**WHAT IS REQUIRED**:
Your reply should be made up of every line in the records below that holds the string "Theorem".

**Recorded data**:
^^^^^^^^^^^^^^^^

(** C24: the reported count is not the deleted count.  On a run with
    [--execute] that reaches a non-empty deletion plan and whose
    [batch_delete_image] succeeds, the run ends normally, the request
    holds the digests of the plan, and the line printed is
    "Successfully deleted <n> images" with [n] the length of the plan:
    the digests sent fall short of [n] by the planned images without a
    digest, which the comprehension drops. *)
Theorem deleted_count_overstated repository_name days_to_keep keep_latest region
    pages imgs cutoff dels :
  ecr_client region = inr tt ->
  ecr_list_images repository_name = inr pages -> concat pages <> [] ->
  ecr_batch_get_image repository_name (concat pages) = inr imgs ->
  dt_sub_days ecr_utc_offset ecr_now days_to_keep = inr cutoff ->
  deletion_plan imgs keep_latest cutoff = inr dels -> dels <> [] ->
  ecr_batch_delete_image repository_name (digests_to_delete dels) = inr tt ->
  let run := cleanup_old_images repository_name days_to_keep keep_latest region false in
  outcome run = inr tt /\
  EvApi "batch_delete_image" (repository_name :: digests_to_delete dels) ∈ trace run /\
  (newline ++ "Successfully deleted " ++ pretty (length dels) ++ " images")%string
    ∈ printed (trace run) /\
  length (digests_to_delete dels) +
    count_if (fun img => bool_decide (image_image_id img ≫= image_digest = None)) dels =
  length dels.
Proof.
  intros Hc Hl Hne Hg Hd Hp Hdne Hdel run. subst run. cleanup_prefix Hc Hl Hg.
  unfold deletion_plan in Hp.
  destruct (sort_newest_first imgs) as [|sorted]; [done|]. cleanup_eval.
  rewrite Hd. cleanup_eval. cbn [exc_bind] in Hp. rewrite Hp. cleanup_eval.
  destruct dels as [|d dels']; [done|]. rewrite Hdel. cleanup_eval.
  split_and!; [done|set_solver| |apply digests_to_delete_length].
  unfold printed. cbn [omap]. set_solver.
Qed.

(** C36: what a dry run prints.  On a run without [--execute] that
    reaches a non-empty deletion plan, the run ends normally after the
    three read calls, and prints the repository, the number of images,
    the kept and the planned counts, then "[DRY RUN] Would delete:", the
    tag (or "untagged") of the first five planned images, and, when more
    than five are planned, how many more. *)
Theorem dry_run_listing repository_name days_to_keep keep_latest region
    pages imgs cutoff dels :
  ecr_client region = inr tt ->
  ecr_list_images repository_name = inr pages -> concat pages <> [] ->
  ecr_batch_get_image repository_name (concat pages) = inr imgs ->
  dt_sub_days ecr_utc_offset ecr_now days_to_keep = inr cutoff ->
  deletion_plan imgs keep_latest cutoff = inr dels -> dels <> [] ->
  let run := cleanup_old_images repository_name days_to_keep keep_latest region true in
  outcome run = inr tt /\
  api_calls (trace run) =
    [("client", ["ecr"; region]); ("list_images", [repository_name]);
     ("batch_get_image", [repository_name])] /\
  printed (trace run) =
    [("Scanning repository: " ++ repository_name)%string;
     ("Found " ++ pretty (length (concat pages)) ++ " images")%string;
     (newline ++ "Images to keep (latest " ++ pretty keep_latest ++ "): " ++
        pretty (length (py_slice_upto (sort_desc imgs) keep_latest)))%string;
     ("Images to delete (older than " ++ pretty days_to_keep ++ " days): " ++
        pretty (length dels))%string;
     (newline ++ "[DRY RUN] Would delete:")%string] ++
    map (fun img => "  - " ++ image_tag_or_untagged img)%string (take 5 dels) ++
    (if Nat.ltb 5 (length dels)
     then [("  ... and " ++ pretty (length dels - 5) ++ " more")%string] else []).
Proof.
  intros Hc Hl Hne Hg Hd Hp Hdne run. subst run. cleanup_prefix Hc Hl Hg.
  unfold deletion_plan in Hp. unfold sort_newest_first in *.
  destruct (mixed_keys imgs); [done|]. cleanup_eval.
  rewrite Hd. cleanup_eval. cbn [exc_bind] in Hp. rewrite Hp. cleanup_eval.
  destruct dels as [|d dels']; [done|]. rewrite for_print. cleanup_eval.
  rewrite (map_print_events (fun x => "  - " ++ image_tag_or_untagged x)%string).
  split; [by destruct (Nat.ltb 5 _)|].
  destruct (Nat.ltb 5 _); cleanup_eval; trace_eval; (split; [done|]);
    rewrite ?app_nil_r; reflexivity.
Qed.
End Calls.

^^^^^^^^^^^^^^^^

**WRITTEN SOLUTION**:
Theorem deleted_count_overstated repository_name days_to_keep keep_latest region
Theorem dry_run_listing repository_name days_to_keep keep_latest region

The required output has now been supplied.